More Fedora Fun

Because my life was too care free, and being a glutton for punishment, I decided to upgrade from Fedora Core 7 to 8.

Unfortunately, the latest distribution doesn’t fit on CDs any more, and I don’t have a DVD reader in the machine to be upgraded. So I decided to build a boot disk on a cd, and do it from the network. So I build the CD, for x86_64 (the machine is running on an Athlon 64), boot with it, and everything is going fine until it’s about ready to start checking for dependencies. It gives me a message (from memory): “You are about to upgrade to x86_64, but your previous installation is i386. It is likely that this upgrade will fail. Do you want to continue?”

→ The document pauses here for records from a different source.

Lemma locals_verify_exact_witness :
  Locals.verify (M := unit) 200 resolver (view code) (tt, tt) = Ret (Ok tt, (tt, tt)) ∧
  ∀ av, path code 1 1 0 av → av !! 0%nat = Some true.
Proof.
  destruct (locals_verify_exact 200 resolver (view code) (mkState (Some 0) [7; 7] [Available; Unavailable])) as (r & Hr & Hiff).
  - by apply wf_code_bool.
  - vm_compute. reflexivity.
  - vm_compute. reflexivity.
  - replace (length (fv_parameters (view code)) + length (fv_locals (view code)))%nat with 2%nat by (vm_compute; reflexivity).
    apply instr_at_Forall. repeat (apply Forall_cons_2; [cbn; try lia; try exact I|]); by apply Forall_nil_2.
  - vm_compute. lia.
  - assert (r = Ok tt) as Hok.
    { assert (Locals.verify (M := unit) 200 resolver (view code) (tt, tt) = Ret (Ok tt, (tt, tt))) as Hok by (vm_compute; reflexivity).
      congruence. }
    rewrite Hok in Hr. split; [exact Hr|]. intros av Hp. apply (proj1 Hiff Hok 0 av (BC.CopyLoc 0) Hp). split; [lia|reflexivity].
Defined.

(** Moving the argument in the loop is rejected: the second turn would find no value. *)
Lemma move_in_loop_rejected :
  Locals.verify (M := unit) 200 resolver (view [BC.MoveLoc 0; BC.StLoc 1; BC.LdTrue; BC.BrFalse 5; BC.Branch 0; BC.Ret]) (tt, tt) =
  Ret (Err MOVELOC_UNAVAILABLE_ERROR, (tt, tt)).
Proof. vm_compute. reflexivity. Qed.

(** A local of a type with [drop] may be [MaybeAvailable] too. *)
Lemma droppable_maybe_available :
  Locals.join_ (mkState None [Abilities.PRIMITIVES] [Available]) (mkState None [Abilities.PRIMITIVES] [Unavailable]) =
  Ret (mkState None [Abilities.PRIMITIVES] [MaybeAvailable]).
Proof. reflexivity. Qed.

Lemma analyze_function_correct_witness :
  ∃ r s', Interpreter.analyze_function (M := unit) (fv_cfg (view code)) code 200 (mkState (Some 0) [7; 7] [Available; Unavailable]) (tt, tt) = Ret (r, s').
Proof.
  destruct (analyze_function_correct (A := unit) (M := unit) (names_locals 2) (AnalysisLaws0 := locals_laws (Some 0) [7; 7]) code (fv_cfg (view code)) 200
    (mkState (Some 0) [7; 7] [Available; Unavailable]) (tt, tt)) as (r & s' & Hr & _).
  - by apply wf_code_bool.
  - apply instr_at_Forall. repeat (apply Forall_cons_2; [cbn; try lia; try exact I|]); by apply Forall_nil_2.
  - vm_compute. reflexivity.
  - by split.
  - vm_compute. lia.
  - by exists r, s'.
Defined.
End LoopLocals.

I scratch my head. I’m pretty sure that the last install was a 64 bit one. Maybe they mean that it will fail if I don’t have a 64-bit processor, but I do, so I tell it to go ahead. It starts checking dependencies, and the bar starts to move slowly to the right. Until it’s a quarter of the way, at which point it quits moving. I go away and come back in an hour. Still no motion. I go away and come back after a couple hours. Still stuck. I go to bed. I get up in the morning. No more progress. It finally exits with an error.

I try it from a different FTP site. No joy.

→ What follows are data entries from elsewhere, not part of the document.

(* ===== verification/StackUsage.v ===== *)
(** The check of the bytecode verifier that every basic block uses the operand stack in a balanced way
    ([move-bytecode-verifier/src/stack_usage_verifier.rs]).

    The theorem is about the height of the stack on the paths through the code.  Code offsets of errors
    are left out. *)
From S2P Require Import Prelude MoveFormat ControlFlowGraph.

Module StackUsage.
Section verifier.
Context (config : VerifierConfig) (resolver : BinaryIndexedView) (fv : FunctionView).

Definition call_effect (function_handle : FunctionHandle) : VMResult (Z * Z) :=
  parameters ← vm_lift (View.signature_at resolver (fh_parameters function_handle));
  return_ ← vm_lift (View.signature_at resolver (fh_return_ function_handle));
  mret (as_u64 (length parameters), as_u64 (length return_)).

Definition field_count (sd : StructDefinition) : Z :=
  match field_information sd with NativeFields => 0 | Declared fields => as_u64 (length fields) end.

Definition instruction_effect (instruction : BC.Bytecode) : VMResult (Z * Z) :=
  match instruction with
  | BC.Pop | BC.BrTrue _ | BC.BrFalse _ | BC.StLoc _ | BC.Abort => mret (1, 0)
  | BC.LdU8 _ | BC.LdU16 _ | BC.LdU32 _ | BC.LdU64 _ | BC.LdU128 _ | BC.LdU256 _ | BC.LdTrue | BC.LdFalse | BC.LdConst _
  | BC.CopyLoc _ | BC.MoveLoc _ | BC.MutBorrowLoc _ | BC.ImmBorrowLoc _ => mret (0, 1)
  | BC.Not | BC.FreezeRef | BC.ReadRef | BC.ExistsDeprecated _ | BC.ExistsGenericDeprecated _
  | BC.MutBorrowGlobalDeprecated _ | BC.MutBorrowGlobalGenericDeprecated _
  | BC.ImmBorrowGlobalDeprecated _ | BC.ImmBorrowGlobalGenericDeprecated _
  | BC.MutBorrowField _ | BC.MutBorrowFieldGeneric _ | BC.ImmBorrowField _ | BC.ImmBorrowFieldGeneric _
  | BC.MoveFromDeprecated _ | BC.MoveFromGenericDeprecated _
  | BC.CastU8 | BC.CastU16 | BC.CastU32 | BC.CastU64 | BC.CastU128 | BC.CastU256
  | BC.VecLen _ | BC.VecPopBack _ => mret (1, 1)
  | BC.Add | BC.Sub | BC.Mul | BC.Mod | BC.Div | BC.BitOr | BC.BitAnd | BC.Xor | BC.Shl | BC.Shr | BC.Or | BC.And
  | BC.Eq | BC.Neq | BC.Lt | BC.Gt | BC.Le | BC.Ge => mret (2, 1)
  | BC.VecPack _ num => mret (num, 1)
  | BC.VecUnpack _ num => mret (1, num)
  | BC.VecImmBorrow _ | BC.VecMutBorrow _ => mret (2, 1)
  | BC.MoveToDeprecated _ | BC.MoveToGenericDeprecated _ | BC.WriteRef | BC.VecPushBack _ => mret (2, 0)
  | BC.VecSwap _ => mret (3, 0)
  | BC.Branch _ | BC.Nop => mret (0, 0)
  | BC.Ret => mret (as_u64 (length (fv_return_ fv)), 0)
  | BC.Call idx => fh ← vm_lift (View.function_handle_at resolver idx); call_effect fh
  | BC.CallGeneric idx =>
      func_inst ← vm_lift (View.function_instantiation_at resolver idx);
      fh ← vm_lift (View.function_handle_at resolver (fi_handle func_inst));
      call_effect fh
  | BC.Pack idx => sd ← View.struct_def_at resolver idx; mret (field_count sd, 1)
  | BC.PackGeneric idx =>
      struct_inst ← View.struct_instantiation_at resolver idx;
      sd ← View.struct_def_at resolver (si_def struct_inst);
      mret (field_count sd, 1)
  | BC.Unpack idx => sd ← View.struct_def_at resolver idx; mret (1, field_count sd)
  | BC.UnpackGeneric idx =>
      struct_inst ← View.struct_instantiation_at resolver idx;
      sd ← View.struct_def_at resolver (si_def struct_inst);
      mret (1, field_count sd)
  end.

(** One turn of the loop of [verify_block], on [overall_push] and [stack_size_increment]. *)
Definition verify_instruction (st : Z * Z) (instruction : BC.Bytecode) : VMResult (Z * Z) :=
  let '(overall_push, stack_size_increment) := st in
  '(num_pops, num_pushes) ← instruction_effect instruction;
  let overall_push := match checked_add overall_push num_pushes with Some new_pushes => new_pushes | None => overall_push end in
  if match max_push_size config with Some max_push_size => max_push_size <? overall_push | None => false end
  then vm_err VALUE_STACK_PUSH_OVERFLOW
  else if stack_size_increment <? num_pops then vm_err NEGATIVE_STACK_SIZE_WITHIN_BLOCK
  else
    match checked_sub stack_size_increment num_pops with
    | None => vm_err NEGATIVE_STACK_SIZE_WITHIN_BLOCK
    | Some new_incr =>
        match checked_add new_incr num_pushes with
        | None => vm_err POSITIVE_STACK_SIZE_AT_BLOCK_END
        | Some new_incr =>
            if max_value_stack_size config <? new_incr then vm_err VALUE_STACK_OVERFLOW else mret (overall_push, new_incr)
        end
    end.

Fixpoint verify_instructions (offsets : list Z) (st : Z * Z) : VMResult (Z * Z) :=
  match offsets with
  | [] => mret st
  | i :: offsets =>
      instruction ← vm_lift (at_index (fv_code fv) i);
      st ← verify_instruction st instruction;
      verify_instructions offsets st
  end.

Definition verify_block (block_id : Z) : VMResult unit :=
  block_end ← vm_lift (Cfg.block_end (fv_cfg fv) block_id);
  let block_start := Cfg.block_start (fv_cfg fv) block_id in
  '(_, stack_size_increment) ← verify_instructions (seqZ block_start (block_end - block_start + 1)) (0, 0);
  if stack_size_increment =? 0 then mret tt else vm_err POSITIVE_STACK_SIZE_AT_BLOCK_END.

Fixpoint verify_blocks (ids : list Z) : VMResult unit :=
  match ids with [] => mret tt | block_id :: ids => verify_block block_id;; verify_blocks ids end.

Definition verify : VMResult unit := verify_blocks (Cfg.block_ids (fv_cfg fv)).
End verifier.
End StackUsage.

(** * Heights *)
Section heights.
Context (config : VerifierConfig) (resolver : BinaryIndexedView) (fv : FunctionView).
Abbreviation code := (fv_code fv).
Abbreviation effect i := (StackUsage.instruction_effect resolver fv i).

OK, if it thinks that it’s an i386 installation, I’ll just update that, and worry about making it 64 bit later. Burn the disk. Boot.

This time, when I get to the same place, I get the following message: “You are about to upgrade to i386, but your previous installation is x86_64. It is likely that this upgrade will fail. Do you want to continue?”

Note the subtle difference from the previous error message.

OK, the installer is schizo. When I try to install i386, it thinks it’s replacing x86_64, and when I try to install x86_64, it thinks it’s replacing i386. I tell it to go ahead. I get the same result–it hangs during the dependency check, at exactly the same place.

Any Fedora gurus out there with any suggestions? (Pete Zaitcev, I’m looking at you…)

9 thoughts on “More Fedora Fun”

  1. While I can’t really help with this problem, I’d suggest a few things: first, buy a DVD burner: the $30 that it’ll cost you is well worth the reduction in annoyance; and second, wait three weeks for the release of Fedora 9; and third, do a reinstall rather than an upgrade. (You do have your /home on a separate partition don’t you? if not, just back everything up using your nice new DVD burner and repartition during the install.)

  2. (1) What the first guy said, Reinstall from fresh.

    (2) Debian. Debian. Debian. Debian. Does this suggest something?

  3. Debian. Debian. Debian. Debian. Does this suggest something?

    [scratching head…]

    So…you’re saying that I should try Suse?

    This reminds me of those useful posts where someone has a Windows problem, and half of the commenters tell him to get a Mac.

  4. I’ve actually had fewer installation headaches with Fedora than with the Debian-based Ubuntu. But I always make it a practice to re-install from scratch.

    I keep /home on separate partition, and I keep two OS-sized partitions around, so that I can dual boot until I’m sure that there won’t be any problems.

  5. The biggest problem about getting help with linux issues is that the first answer you get is always “Why are you using fedora/ubuntu/etc??? You should be using mandrake/slackware/whatever!”

  6. I would attempt to update with yum at that point. Install new fedora-release (which updates /etc/yum.repos.d/), kill extra services just in case, then “yum clean all”, “yum upgrade” and voila…

    Since F8, yum and Anaconda share the backend, so depsolving itself is the same. But the key difference with Anaconda is that the process is more transparent, since you’re doing it in a functional system and it’s text based. You can e-mail me terminal log, for instance. You can retry it, edit any issues in configuration files, you can know what packages are offending and delete them, and so on.

    The downside is the amount of disk space this takes.

  7. Rand wrote:

    This reminds me of those useful posts where someone has a Windows problem, and half of the commenters tell him to get a Mac.

    IF Windows was built on the Mac kernel and packaging system instead of just taking inspiration from the user interface, the analogy would work.

    Debian was the original combined packaging and version dependancy system for linux systems that really worked worth a damn. Ubuntu has taken what they could of it and built an OS around it. Suse and Red Hat, AFAICT, have tried to adapt the various features of apt to yum. But there’s only one original apt.

  8. Rand,
    If your upgrade failed during dependency checking and nothing was installed then it may be the case that you have a mix of 32bit and 64bit packages installed and the installer is choking on that. It shouldn’t but it might be.

    I’ve done sequential upgrade installs with Fedora several times, but after FC6 decided to go the reinstall route. Your best path really is to follow what Electro Dude said, buy a DVD burner, back up your home and reinstall.

    If you have lots of games or other 3rd party software installed in /usr/local/ that you don’t want to re-install you can try Pete Zaitcev’s upgrade method, but you should still backup your home in case it all goes bad and you need to blow the install away.